La présence obligatoire en ARA n’est pas une contrainte : c’est une opportunité pour les dirigeants de reprendre la main, de négocier efficacement et de transformer un litige en levier de performance. Préparez-vous, car dans cet espace, votre posture peut faire la différence.


Sources

  • Code de procédure civile – Articles 774-1 à 774-4 : https://www.legifrance.gouv.fr
  • Décret n° 2023-686 du 29 juillet 2023 : https://www.legifrance.gouv.fr
  • Décret n° 2024-673 du 3 juillet 2024 : https://www.legifrance.gouv.fr
  • Décret n° 2025-660 du 18 juillet 2025 : https://www.legifrance.gouv.fr
  • Circulaire NOR JUSC2324682C du 17 octobre 2023 : https://www.justice.gouv.fr

Notre mantra

La négociation est un sport de combat – Il faut savoir être dur avec les questions à traiter tout en préservant les relations.


Vous avez une question ?

Parlons-en, tout simplement.
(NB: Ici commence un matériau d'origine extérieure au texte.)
(** * preprocessing.py: corpus reader, vocabulary builder and tokenizer

    A shallow embedding of [extract_sentences], [get_token_to_index] and
    [tokenize_sents] together with the Python built-ins they call, and the
    properties of the three functions.

    Conventions of the embedding.
    - A Python [str] is a [string]; a character is its code point, so the
      model covers the code points 0..255.
    - A Python [int] is a [Z].
    - A Python exception is a value of [exn]; a computation that may raise
      has type [result A].
    - A Python [dict] used only through [in] and [d[k]] is a [gmap]; a
      [Counter], whose iteration order matters, is an association list in
      insertion order. *)

From Stdlib Require Import Ascii DecimalString.
From stdpp Require Import gmap strings list fin_maps sorting.

Local Open Scope string_scope.
Local Open Scope Z_scope.
Local Open Scope list_scope.

(** Let [simpl] and [cbn] compute the concatenation of strings. *)
Local Arguments String.append !_ _ / : simpl nomatch.

(** ** Exceptions and the error monad *)

Inductive exn : Type :=
  | ParseError                         (* xml.etree.ElementTree.ParseError *)
  | AttributeError                     (* 'NoneType' object has no attribute 'strip' *)
  | ValueError_invalid_literal (lit : string)
                                       (* invalid literal for int() with base 10: lit *)
  | ValueError_int_max_str_digits      (* Exceeds the limit for integer string conversion *)
  | KeyError (key : string).

Inductive result (A : Type) : Type :=
  | OK (a : A)
  | Raise (e : exn).
Arguments OK {A} a.
Arguments Raise {A} e.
Contact : martin@lacour-avocat.fr


FAQ

  1. Pourquoi la présence des parties est obligatoire en ARA ?
    Pour garantir que les décideurs sont là et accélérer la conclusion d’un accord.
  2. Les avocats peuvent-ils représenter leurs clients ?
    Non, ils assistent mais ne représentent pas.
  3. Que se passe-t-il si une partie ne vient pas ?
    Le juge peut radier l’affaire ou sanctionner.
  4. Est-ce une contrainte ou une opportunité ?
    Une opportunité stratégique pour les dirigeants.
  5. Quels litiges sont concernés ?
    Ceux portant sur des droits dont les parties ont la libre disposition.
  6. Combien de temps dure une ARA ?
    En général une demi-journée, parfois plus selon la complexité.
  7. Est-ce confidentiel ?
    Oui, sauf exceptions légales.
  8. Peut-on faire des apartés avec le juge ?
    Oui, c’est prévu pour faciliter la négociation.
  9. Un accord trouvé en ARA est-il exécutoire ?
    Oui, via un procès-verbal signé par le juge et les parties.
  10. Que faire en cas d’échec ?
    Reprendre la procédure classique.
  11. L’ARA interrompt-elle les délais ?
    Oui, elle suspend l’instance et la péremption.
  12. Peut-on demander une ARA en appel ?
    Oui depuis septembre 2024.
  13. Quel est le rôle du JARA ?
    Faciliter la négociation sans juger le fond.
  14. Le JARA peut-il être un magistrat temporaire ?
    Oui, ce qui ouvre à des profils variés.
  15. Quelle différence avec la médiation ?
    L’ARA est judiciaire, avec un juge, et peut donner un titre exécutoire.
  16. Quels avantages pour une entreprise ?
    Gain de temps, réduction des coûts, préservation des relations.
  17. Faut-il préparer la négociation ?
    Oui, c’est crucial pour réussir.
  18. La négociation raisonnée est-elle utile ?
    Indispensable pour défendre ses intérêts sans conflit.
  19. Peut-on intégrer l’ARA dans les contrats ?
    Oui, via des clauses amiables.
  20. Quels secteurs utilisent l’ARA ?
    Commerce, baux, consommation, industrie.
  21. Peut-on refuser l’ARA ?
    Oui, mais le juge peut insister.
  22. L’ARA coûte-t-elle cher ?
    Non, elle est incluse dans la procédure.
  23. Peut-on faire appel après un accord ?
    Non, l’accord vaut titre exécutoire.
  24. Quels risques si on ne prépare pas ?
    Perte de crédibilité et d’opportunités.
  25. Le juge peut-il imposer un accord ?
    Non, il facilite mais ne tranche pas.
  26. Peut-on avoir un expert en ARA ?
    Oui, par accord des parties.
  27. L’ARA est-elle adaptée aux PME ?
    Oui, c’est un levier stratégique.
  28. Comment se former à la négociation raisonnée ?
    Via des formations spécialisées ou des avocats formés.
  29. Quels bénéfices pour la réputation ?
    Image responsable et proactive.
  30. Pourquoi impliquer le dirigeant ?
    Parce que sa présence crédibilise la volonté amiable et accélère la décision.